We have built our model and wish to deploy it in new reviews to see the performance. We will need to preprocess the new input in the same way we preprocessed the training dataset. Let's see this in action below.

new_text = "the food was great!"

new_text = [[vocab_map[token] for token in text_to_word_sequence(new_text)]]
padded_text_input = pad_sequences(new_text, max_len)
padded_text_input
array([[  0,   0,   0,   0,   0,   0,   0,   0,   0,   0,   0,   0,   0,
        0,   0,   0,   0,   0,   0,   0,   0,   0,   0,   0,   0,   0,
        0,   0,  11, 124,  13,  31]], dtype=int32)
rnn_model.predict(padded_text_input)
1/1 [==============================] - 1s 1s/step
array([[0.00378104, 0.996219  ]], dtype=float32)

Notice that our model has predicted 99% probability of a positive review and abour .3% probability that our sentiment is a negative review.
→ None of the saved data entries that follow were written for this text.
Lemma merge_rows_cons (wins : Todo -> Todo -> bool) (o : option Todo)
    (todo : Todo) (versions : list Todo) :
  merge_rows wins o (todo :: versions) =
    merge_rows wins (Some (merge_row wins o todo)) versions.
Proof. reflexivity. Qed.

Lemma merge_rows_None (wins : Todo -> Todo -> bool) (o : option Todo)
    (versions : list Todo) :
  merge_rows wins o versions = None -> versions = [] /\ o = None.
Proof.
  destruct versions as [|todo rest _] using rev_ind; [done|].
  by rewrite merge_rows_snoc.
Qed.

Section Wins.

Variable wins : Todo -> Todo -> bool.

(** The incoming version replaces the stored one only if it is not older,
    and is dropped only if it is not newer. *)
Hypothesis wins_by_time : forall localTodo remoteTodo,
  if wins localTodo remoteTodo
  then (updated_at localTodo <= updated_at remoteTodo)%Z
  else (updated_at remoteTodo <= updated_at localTodo)%Z.

Lemma merge_row_ge_remote (o : option Todo) (todo : Todo) :
  (updated_at todo <= updated_at (merge_row wins o todo))%Z.
Proof.
  destruct o as [l|]; simpl; [|lia].
  pose proof (wins_by_time l todo). destruct (wins l todo); simpl; lia.
Qed.

Lemma merge_row_ge_local (l todo : Todo) :
  (updated_at l <= updated_at (merge_row wins (Some l) todo))%Z.
Proof.
  simpl. pose proof (wins_by_time l todo). destruct (wins l todo); simpl; lia.
Qed.

Lemma merge_rows_ge_local (versions : list Todo) (x s : Todo) :
  merge_rows wins (Some x) versions = Some s ->
  (updated_at x <= updated_at s)%Z.
Proof.
  revert x. induction versions as [|todo rest IH]; intros x.
  - intros [= ->]. lia.
  - rewrite merge_rows_cons. intros H. apply IH in H.
    pose proof (merge_row_ge_local x todo). lia.
Qed.

(** After a batch the stored row is at least as recent as every version
    the batch held. *)
Lemma merge_rows_ge (versions : list Todo) (o : option Todo) (s : Todo) :
  merge_rows wins o versions = Some s ->
  forall todo, todo ∈ versions -> (updated_at todo <= updated_at s)%Z.
Proof.
  revert o. induction versions as [|v rest IH]; intros o H todo Hin.
  - by apply elem_of_nil in Hin.
  - rewrite merge_rows_cons in H. apply elem_of_cons in Hin as [->|Hin].
    + apply merge_rows_ge_local in H.
      pose proof (merge_row_ge_remote o v). lia.
    + by eapply IH.
Qed.

End Wins.

Lemma lww_wins_by_time (localTodo remoteTodo : Todo) :
  if lww_wins localTodo remoteTodo
  then (updated_at localTodo <= updated_at remoteTodo)%Z
  else (updated_at remoteTodo <= updated_at localTodo)%Z.
Proof.
  unfold lww_wins.
  destruct (Z.gtb_spec (updated_at remoteTodo) (updated_at localTodo)); lia.
Qed.

Lemma tiebreak_wins_by_time (localTodo remoteTodo : Todo) :
  if tiebreak_wins localTodo remoteTodo
  then (updated_at localTodo <= updated_at remoteTodo)%Z
  else (updated_at remoteTodo <= updated_at localTodo)%Z.
Proof.
  unfold tiebreak_wins.
  destruct (Z.gtb_spec (updated_at remoteTodo) (updated_at localTodo)); [lia|].
  destruct (Z.ltb_spec (updated_at remoteTodo) (updated_at localTodo)); [lia|].
  destruct (String.ltb _ _); lia.
Qed.

(** Re-sending versions none of which is newer than the stored row changes
    nothing under the rule of [SyncEngine.mergeTodo]. *)
Lemma lww_rows_fixed (versions : list Todo) (s : Todo) :
  (forall todo, todo ∈ versions -> (updated_at todo <= updated_at s)%Z) ->
  merge_rows lww_wins (Some s) versions = Some s.
Proof.
  induction versions as [|v rest IH]; intros Hle; [reflexivity|].
  rewrite merge_rows_cons. unfold merge_row.
  assert (lww_wins s v = false) as ->.
  { unfold lww_wins. rewrite Z.gtb_ltb. apply Z.ltb_ge. apply Hle. by left. }
  apply IH. intros todo Hin. apply Hle. by right.
Qed.

Lemma lww_rows_idempotent (o : option Todo) (versions : list Todo) :
  merge_rows lww_wins (merge_rows lww_wins o versions) versions =
    merge_rows lww_wins o versions.
Proof.
  destruct (merge_rows lww_wins o versions) as [s|] eqn:Hs.
  - apply lww_rows_fixed. eapply merge_rows_ge; [apply lww_wins_by_time|done].
  - apply merge_rows_None in Hs as [-> ->]. reflexivity.
Qed.

(** The same for the rule with the tiebreak: here a version that ties with
    the stored row may rewrite the payload again, and the last such version
    of the batch is the one whose payload stays. *)
Lemma String_ltb_irrefl (a : string) : String.ltb a a = false.
Proof.
  destruct (String.ltb a a) eqn:H; [|reflexivity].
  pose proof (String_ltb_asym a a H). congruence.
Qed.

Lemma updated_row_frame (x y todo : Todo) :
  same_frame x y -> updated_row y todo = updated_row x todo.
Proof.
  intros (Hid & Hc & Hd & Hs). unfold updated_row.
  by rewrite Hid, Hc, Hd, Hs.
Qed.

Lemma same_frame_refl (x : Todo) : same_frame x x.
Proof. by unfold same_frame. Qed.

Lemma same_frame_trans (x y z : Todo) :
  same_frame x y -> same_frame y z -> same_frame x z.
Proof. unfold same_frame. intuition congruence. Qed.

Lemma tiebreak_rows_similar (versions : list Todo) (x : Todo) :
  (forall todo, todo ∈ versions -> (updated_at todo <= updated_at x)%Z) ->
  exists y, merge_rows tiebreak_wins (Some x) versions = Some y /\
            same_frame x y /\ updated_at y = updated_at x.
Proof.
  revert x. induction versions as [|v rest IH]; intros x Hle.
  - exists x. split; [reflexivity|]. split; [apply same_frame_refl|reflexivity].
  - rewrite merge_rows_cons.
    assert (updated_at v <= updated_at x)%Z as Hv by (apply Hle; by left).
    assert (same_frame x (merge_row tiebreak_wins (Some x) v) /\
            updated_at (merge_row tiebreak_wins (Some x) v) = updated_at x)
      as [Hf Ht].
    { split; [apply merge_row_frame|]. unfold merge_row.
      pose proof (tiebreak_wins_by_time x v).
      destruct (tiebreak_wins x v); simpl; lia. }
    destruct (IH (merge_row tiebreak_wins (Some x) v)) as (y & Hy & Hfy & Hty).
    { intros todo Hin. rewrite Ht. apply Hle. by right. }
    exists y. split; [done|]. split; [by eapply same_frame_trans|lia].
Qed.

Lemma tiebreak_rows_fixed_older (versions : list Todo) (x : Todo) :
  (forall todo, todo ∈ versions -> (updated_at todo < updated_at x)%Z) ->
  merge_rows tiebreak_wins (Some x) versions = Some x.
Proof.
  induction versions as [|v rest IH]; intros Hlt; [reflexivity|].
  rewrite merge_rows_cons. unfold merge_row.
  assert (tiebreak_wins x v = false) as ->.
  { assert (updated_at v < updated_at x)%Z as Hv by (apply Hlt; by left).
    unfold tiebreak_wins.
    destruct (Z.gtb_spec (updated_at v) (updated_at x)); [lia|].
    destruct (Z.ltb_spec (updated_at v) (updated_at x)); [reflexivity|lia]. }
  apply IH. intros todo Hin. apply Hlt. by right.
Qed.

Lemma tiebreak_rows_fixed (versions : list Todo) (o : option Todo) (s : Todo) :
  merge_rows tiebreak_wins o versions = Some s ->
  merge_rows tiebreak_wins (Some s) versions = Some s.
Proof.
  revert o s. induction versions as [|v rest IH] using rev_ind; intros o s Hs.
  { reflexivity. }
  rewrite merge_rows_snoc in Hs. injection Hs as Hs.
  rewrite merge_rows_snoc. f_equal.
  destruct (merge_rows tiebreak_wins o rest) as [s'|] eqn:Hrest.
  - (* the batch had reached [s'] before its last version [v] *)
    pose proof (merge_rows_ge _ tiebreak_wins_by_time _ _ _ Hrest) as Hge.
    simpl in Hs. destruct (tiebreak_wins s' v) eqn:Hw.
    + (* [v] replaced the payload of [s'] *)
      assert (updated_at s' <= updated_at s)%Z as Hle.
      { pose proof (tiebreak_wins_by_time s' v) as H. rewrite Hw in H.
        subst s. simpl. lia. }
      destruct (tiebreak_rows_similar rest s) as (y & Hy & Hfy & Hty).
      { intros todo Hin. specialize (Hge todo Hin). lia. }
      rewrite Hy. simpl. destruct (tiebreak_wins y v) eqn:Hwy.
      * rewrite (updated_row_frame s y v Hfy). by subst s.
      * (* no second overwrite: then [v] was strictly newer than [s'] *)
        assert (updated_at s' < updated_at s)%Z as Hlt.
        { destruct (Z.eq_dec (updated_at s') (updated_at s)) as [Heq|]; [|lia].
          exfalso. revert Hw Hwy. unfold tiebreak_wins.
          destruct Hfy as (_ & _ & Hd & _). rewrite Hty, Hd.
          subst s. simpl in *. rewrite <- Heq.
          rewrite Z.gtb_ltb, Z.ltb_irrefl. congruence. }
        rewrite tiebreak_rows_fixed_older in Hy.
        { by injection Hy as <-. }
        intros todo Hin. specialize (Hge todo Hin). lia.
    + subst s'. erewrite IH by exact Hrest. simpl. by rewrite Hw.
  - (* [v] was inserted: it is the whole batch *)
    apply merge_rows_None in Hrest as [-> ->]. simpl in Hs. subst s. simpl.
    assert (tiebreak_wins (inserted_row v) v = false) as ->; [|reflexivity].
    unfold tiebreak_wins. simpl.
    by rewrite Z.gtb_ltb, Z.ltb_irrefl, String_ltb_irrefl.
Qed.

Lemma tiebreak_rows_idempotent (o : option Todo) (versions : list Todo) :
  merge_rows tiebreak_wins (merge_rows tiebreak_wins o versions) versions =
    merge_rows tiebreak_wins o versions.
Proof.
  destruct (merge_rows tiebreak_wins o versions) as [s|] eqn:Hs.
  - by eapply tiebreak_rows_fixed.
  - apply merge_rows_None in Hs as [-> ->]. reflexivity.
Qed.

Lemma batch_idempotent (mergeTodo : DB -> Todo -> option DB)
    (wins : Todo -> Todo -> bool) :
  (forall db todo, mergeTodo db todo = Some (merge_store wins db todo)) ->
  (forall o versions,
     merge_rows wins (merge_rows wins o versions) versions =
       merge_rows wins o versions) ->
  forall db todos,
    exists db1,
      handleSyncData mergeTodo db todos = Some db1 /\
      handleSyncData mergeTodo db1 todos = Some db1 /\
      handleSyncData mergeTodo db (todos ++ todos) = Some db1.
Proof.
  intros Hm Hrows db todos.
  assert (foldl (merge_store wins) (foldl (merge_store wins) db todos) todos =
          foldl (merge_store wins) db todos) as Hfix.
  { apply map_eq. intros k. rewrite !foldl_merge_store_lookup. apply Hrows. }
  exists (foldl (merge_store wins) db todos).
  rewrite !(handleSyncData_store mergeTodo wins Hm).
  split; [reflexivity|]. split; [by rewrite Hfix|].
  by rewrite foldl_app, Hfix.
Qed.

(** C2.  Merge is idempotent: from every table and for every SYNC_DATA
    batch, [handleSyncData] succeeds, and running it a second time on the
    resulting table with the same batch (or running it once on the batch
    repeated) gives the table the first run gave.  This holds whichever of
    the two definitions of [mergeTodo] the loop calls. *)
Theorem C2_handleSyncData_idempotent (db : DB) (todos : list Todo) :
  (exists db1,
     handleSyncData SyncEngine.mergeTodo db todos = Some db1 /\
     handleSyncData SyncEngine.mergeTodo db1 todos = Some db1 /\
     handleSyncData SyncEngine.mergeTodo db (todos ++ todos) = Some db1) /\
  (exists db1,
     handleSyncData ConflictResolution.mergeTodo db todos = Some db1 /\
     handleSyncData ConflictResolution.mergeTodo db1 todos = Some db1 /\
     handleSyncData ConflictResolution.mergeTodo db (todos ++ todos) = Some db1).
Proof.
  split.
  - apply (batch_idempotent _ lww_wins);
      [apply SyncEngine_mergeTodo_store | apply lww_rows_idempotent].
  - apply (batch_idempotent _ tiebreak_wins);
      [apply ConflictResolution_mergeTodo_store | apply tiebreak_rows_idempotent].
Qed.

(** ** Theorems: what a merge writes *)

Lemma merge_store_present (wins : Todo -> Todo -> bool) (db : DB)
    (localTodo remoteTodo : Todo) :
  db !! id remoteTodo = Some localTodo ->
  exists row,
    merge_store wins db remoteTodo !! id remoteTodo = Some row /\
    same_frame localTodo row /\
    (row = localTodo \/ same_payload remoteTodo row) /\
    (merge_store wins db remoteTodo = db \/ same_payload remoteTodo row) /\
    (forall k, k ≠ id remoteTodo ->
       merge_store wins db remoteTodo !! k = db !! k).
Proof.
  intros Hl. exists (merge_row wins (Some localTodo) remoteTodo).
  split. { rewrite merge_store_lookup, Hl. by case_decide. }
  split. { apply merge_row_frame. }
  assert (forall k, k ≠ id remoteTodo ->
            merge_store wins db remoteTodo !! k = db !! k) as Hother.
  { intros k Hk. rewrite merge_store_lookup. by case_decide. }
  unfold merge_store, merge_row in *. rewrite Hl in *.
  destruct (wins localTodo remoteTodo).
  - split; [right|split; [right|done]]; unfold same_payload; simpl; tauto.
  - split; [by left|]. split; [left; by apply insert_id|done].
Qed.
Not bad for test prediction.

Conclusion

In the series, we covered a number of NLP techniques from traditional feature extraction techniques like TFIDF and Bag of Words to modern techniques like Word2Vect and Embeddings. We have learned how to use word embedding and word vectors to build classification and sentiment analysis models. Try using the above model architectures and techniques to build a model for the Amazon product reviews data and set the results. Deep Learning techniques offer a lot of opportunities to improve model performance with additional layers, regularizers, and hyperparameter changes!